→ **PROBLEM TO SOLVE**
Set every entry down again exactly, omitting none.
====== RECORDS FOR THIS EXERCISE
(** When the client's key exchange is cut into two reads, OpenSSL asks for more data after the first one; the session nevertheless takes the handshake for finished, moves on to the data state within the same read, and hands what follows to [SSL_read] without ever sending the handshake answer OpenSSL produces. *)
Lemma cut_handshake_taken_for_done s c x data x1 k x2 x3 x4 :
  freed_ s = false -> close_ s = false -> uv_closing_ s = false -> ssl_enable_ s = true ->
  all_success (uv_results_ s) -> ssl_ s = Some (mkSslServer TLS_SSL_SERVER_HELLO_DONE x) -> data <> [] ->
  BIO_write data x = (x1, k) -> 0 < k -> SSL_do_handshake x1 = (x2, (-1, SSL_ERROR_WANT_READ)) ->
  (if 0 <? Zlen (out_mem x2) then BIO_reset_in x2 else (x2, 1)) = (x3, 1) -> BIO_reset_out x3 = (x4, 1) ->
  exists s', session_OnRead (Zlen data) data (s, c) = Done (s', c) tt /\
    ssl_ s' = Some (mkSslServer TLS_SERVER_DATA_RECV_STATE x4).
Proof.
  intros Hf Hc Hu He Hr Ho Hd E1 Hk E2 E3 E4. rewrite session_OnRead_tls by done.
  destruct (HandleKeyExchange_wants_more s c _ data x1 k x2 x3 x4 Hf Hc Hu Hr Ho E1 Hk E2 E3 E4)
    as (s1 & E & Hf1 & Hc1 & Hr1 & Ho1).
  assert (EH : Handshake data (s, c) = Done (s1, c) 0).
  { unfold Handshake. rewrite (bind_done _ _ _ _ _ (self_pair s c _ Hf Ho)). cbn [tls_state_ server_rank].
    change (3 <=? 2) with false. cbn iota.
    erewrite (bind_done SslInit) by (unfold SslInit; rewrite (bind_done _ _ _ _ _ (self_pair s c _ Hf Ho)); reflexivity).
    cbn [Z.eqb negb]. rewrite (bind_done _ _ _ _ _ (self_pair s c _ Hf Ho)). exact E. }
  rewrite (bind_done _ _ _ _ _ EH). cbn [Z.eqb negb].
  assert (ER : HandleSslDataRecv (cb_OnRead 0) data (s1, c) =
    Done (with_ssl s1 (mkSslServer TLS_SERVER_DATA_RECV_STATE x4), c) 0).
  { unfold HandleSslDataRecv. rewrite (bind_done _ _ _ _ _ (self_pair s1 c _ Hf1 Ho1)). cbn [tls_state_ server_rank].
    change (3 <? 3) with false. cbn iota. rewrite decide_True by done.
    rewrite (bind_done _ _ _ _ _ (set_state_pair TLS_SERVER_DATA_RECV_STATE s1 c _ Hf1 Ho1)). done. }
  rewrite (bind_done _ _ _ _ _ ER). set (s2 := with_ssl s1 _).
  destruct (AsyncRead_done s2) as (s3 & E5 & Ho3); [unfold s2; destruct s1; done..|].
  exists s3. rewrite (on_session_done _ s2 c _ _ E5). split; [done|]. rewrite Ho3. apply with_ssl_ssl.
Qed.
============
→ **ANSWER SECTION**
(** When the client's key exchange is cut into two reads, OpenSSL asks for more data after the first one; the session nevertheless takes the handshake for finished, moves on to the data state within the same read, and hands what follows to [SSL_read] without ever sending the handshake answer OpenSSL produces. *)
Lemma cut_handshake_taken_for_done s c x data x1 k x2 x3 x4 :
  freed_ s = false -> close_ s = false -> uv_closing_ s = false -> ssl_enable_ s = true ->
  all_success (uv_results_ s) -> ssl_ s = Some (mkSslServer TLS_SSL_SERVER_HELLO_DONE x) -> data <> [] ->
  BIO_write data x = (x1, k) -> 0 < k -> SSL_do_handshake x1 = (x2, (-1, SSL_ERROR_WANT_READ)) ->
  (if 0 <? Zlen (out_mem x2) then BIO_reset_in x2 else (x2, 1)) = (x3, 1) -> BIO_reset_out x3 = (x4, 1) ->
  exists s', session_OnRead (Zlen data) data (s, c) = Done (s', c) tt /\
    ssl_ s' = Some (mkSslServer TLS_SERVER_DATA_RECV_STATE x4).
Proof.
  intros Hf Hc Hu He Hr Ho Hd E1 Hk E2 E3 E4. rewrite session_OnRead_tls by done.
  destruct (HandleKeyExchange_wants_more s c _ data x1 k x2 x3 x4 Hf Hc Hu Hr Ho E1 Hk E2 E3 E4)
    as (s1 & E & Hf1 & Hc1 & Hr1 & Ho1).
  assert (EH : Handshake data (s, c) = Done (s1, c) 0).
  { unfold Handshake. rewrite (bind_done _ _ _ _ _ (self_pair s c _ Hf Ho)). cbn [tls_state_ server_rank].
    change (3 <=? 2) with false. cbn iota.
    erewrite (bind_done SslInit) by (unfold SslInit; rewrite (bind_done _ _ _ _ _ (self_pair s c _ Hf Ho)); reflexivity).
    cbn [Z.eqb negb]. rewrite (bind_done _ _ _ _ _ (self_pair s c _ Hf Ho)). exact E. }
  rewrite (bind_done _ _ _ _ _ EH). cbn [Z.eqb negb].
  assert (ER : HandleSslDataRecv (cb_OnRead 0) data (s1, c) =
    Done (with_ssl s1 (mkSslServer TLS_SERVER_DATA_RECV_STATE x4), c) 0).
  { unfold HandleSslDataRecv. rewrite (bind_done _ _ _ _ _ (self_pair s1 c _ Hf1 Ho1)). cbn [tls_state_ server_rank].
    change (3 <? 3) with false. cbn iota. rewrite decide_True by done.
    rewrite (bind_done _ _ _ _ _ (set_state_pair TLS_SERVER_DATA_RECV_STATE s1 c _ Hf1 Ho1)). done. }
  rewrite (bind_done _ _ _ _ _ ER). set (s2 := with_ssl s1 _).
  destruct (AsyncRead_done s2) as (s3 & E5 & Ho3); [unfold s2; destruct s1; done..|].
  exists s3. rewrite (on_session_done _ s2 c _ _ E5). split; [done|]. rewrite Ho3. apply with_ssl_ssl.
Qed.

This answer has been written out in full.